What you are asked to do: All of the entries are to be restated word for word.

Available records:
⟨

(** [publish]: the text put on the channel; sending fails without a receiver. *)
Definition publish (receivers : nat) (payload : FlashblocksPayloadV1) : result string string :=
  match to_string payload with
  | Err e => Err e
  | Ok serialized =>
      match receivers with
      | O => Err "channel closed"
      | S _ => Ok serialized
      end
  end.

End Publish.
End Outbound.

(** ** The receiver on a concrete connection *)
Module WsReceiverExamples.
Import Demo.

(** A cache that is a list of the last 60 pings. *)
Definition put (u : Z) (c : list Z) : list Z := take 60 (u :: filter (fun x => x <> u) c).
Definition pop (u : Z) (c : list Z) : bool * list Z :=
  (bool_decide (u ∈ c), filter (fun x => x <> u) c).
Definition from_slice (d : list Z) : option Z := match d with [x] => Some x | _ => None end.
Definition doubling (b : Z) : option Z * Z := (Some b, Z.min 5000 (2 * b)).

Definition start : Inbound.Conn (Cache := list Z) :=
  {| Inbound.cache := []; Inbound.pong_deadline := 1500; Inbound.cancelled := false;
     Inbound.forwarded := []; Inbound.conn_metrics := Inbound.InboundMetrics_default |}.

Definition step_all := Inbound.conn_run (ET := Demo.types) (fun _ => None) from_slice put pop
  Config.default_config.

(** A pong of a known ping resets the timer; an unknown one does not. *)
Example pongs :
  (step_all [Inbound.PingTick 7 true true; Inbound.Frame (Inbound.FPong [7]) true 1000;
             Inbound.PongTick 2000] start).2 = None /\
  (step_all [Inbound.PingTick 7 true true; Inbound.Frame (Inbound.FPong [8]) true 1000;
             Inbound.PongTick 2000] start).2 = Some (Err Inbound.PongTimeout).
Proof. by vm_compute. Qed.

Lemma receiver_forwards_witness :
  Inbound.forwarded (step_all [Inbound.Frame (Inbound.FText "x" true) true 3] start).1 = [].
Proof.
  apply (Inbound.receiver_forwards (ET := Demo.types) (fun _ => None) from_slice put pop
    Config.default_config [Inbound.Frame (Inbound.FText "x" true) true 3] start). reflexivity.
Defined.

(** A ping interval of zero stops the receiver for good at its first connection. *)
Example zero_ping_interval :
  Inbound.receiver_run (ET := Demo.types) (Uuid := Z) (fun _ => None) from_slice (fun _ => []) put pop id
    doubling
    {| Config.flashblock_builder_ws_initial_reconnect_ms := 10;
       Config.flashblock_builder_ws_max_reconnect_ms := 5000;
       Config.flashblock_builder_ws_connect_timeout_ms := 5000;
       Config.flashblock_builder_ws_ping_interval_ms := 0;
       Config.flashblock_builder_ws_pong_timeout_ms := 1500 |}
    [{| Inbound.connect := Ok tt; Inbound.connected_at := 0; Inbound.events := [];
        Inbound.ended_at := 0 |}]
    (Inbound.Receiver_new Config.initial Config.default_config) = Panicked Inbound.zero_period.
Proof. reflexivity. Qed.

End WsReceiverExamples.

⟩

Expected answer:
(** [publish]: the text put on the channel; sending fails without a receiver. *)
Definition publish (receivers : nat) (payload : FlashblocksPayloadV1) : result string string :=
  match to_string payload with
  | Err e => Err e
  | Ok serialized =>
      match receivers with
      | O => Err "channel closed"
      | S _ => Ok serialized
      end
  end.

End Publish.
End Outbound.

(** ** The receiver on a concrete connection *)
Module WsReceiverExamples.
Import Demo.

(** A cache that is a list of the last 60 pings. *)
Definition put (u : Z) (c : list Z) : list Z := take 60 (u :: filter (fun x => x <> u) c).
Definition pop (u : Z) (c : list Z) : bool * list Z :=
  (bool_decide (u ∈ c), filter (fun x => x <> u) c).
Definition from_slice (d : list Z) : option Z := match d with [x] => Some x | _ => None end.
Definition doubling (b : Z) : option Z * Z := (Some b, Z.min 5000 (2 * b)).

Definition start : Inbound.Conn (Cache := list Z) :=
  {| Inbound.cache := []; Inbound.pong_deadline := 1500; Inbound.cancelled := false;
     Inbound.forwarded := []; Inbound.conn_metrics := Inbound.InboundMetrics_default |}.

Definition step_all := Inbound.conn_run (ET := Demo.types) (fun _ => None) from_slice put pop
  Config.default_config.

(** A pong of a known ping resets the timer; an unknown one does not. *)
Example pongs :
  (step_all [Inbound.PingTick 7 true true; Inbound.Frame (Inbound.FPong [7]) true 1000;
             Inbound.PongTick 2000] start).2 = None /\
  (step_all [Inbound.PingTick 7 true true; Inbound.Frame (Inbound.FPong [8]) true 1000;
             Inbound.PongTick 2000] start).2 = Some (Err Inbound.PongTimeout).
Proof. by vm_compute. Qed.

Lemma receiver_forwards_witness :
  Inbound.forwarded (step_all [Inbound.Frame (Inbound.FText "x" true) true 3] start).1 = [].
Proof.
  apply (Inbound.receiver_forwards (ET := Demo.types) (fun _ => None) from_slice put pop
    Config.default_config [Inbound.Frame (Inbound.FText "x" true) true 3] start). reflexivity.
Defined.

(** A ping interval of zero stops the receiver for good at its first connection. *)
Example zero_ping_interval :
  Inbound.receiver_run (ET := Demo.types) (Uuid := Z) (fun _ => None) from_slice (fun _ => []) put pop id
    doubling
    {| Config.flashblock_builder_ws_initial_reconnect_ms := 10;
       Config.flashblock_builder_ws_max_reconnect_ms := 5000;
       Config.flashblock_builder_ws_connect_timeout_ms := 5000;
       Config.flashblock_builder_ws_ping_interval_ms := 0;
       Config.flashblock_builder_ws_pong_timeout_ms := 1500 |}
    [{| Inbound.connect := Ok tt; Inbound.connected_at := 0; Inbound.events := [];
        Inbound.ended_at := 0 |}]
    (Inbound.Receiver_new Config.initial Config.default_config) = Panicked Inbound.zero_period.
Proof. reflexivity. Qed.

End WsReceiverExamples.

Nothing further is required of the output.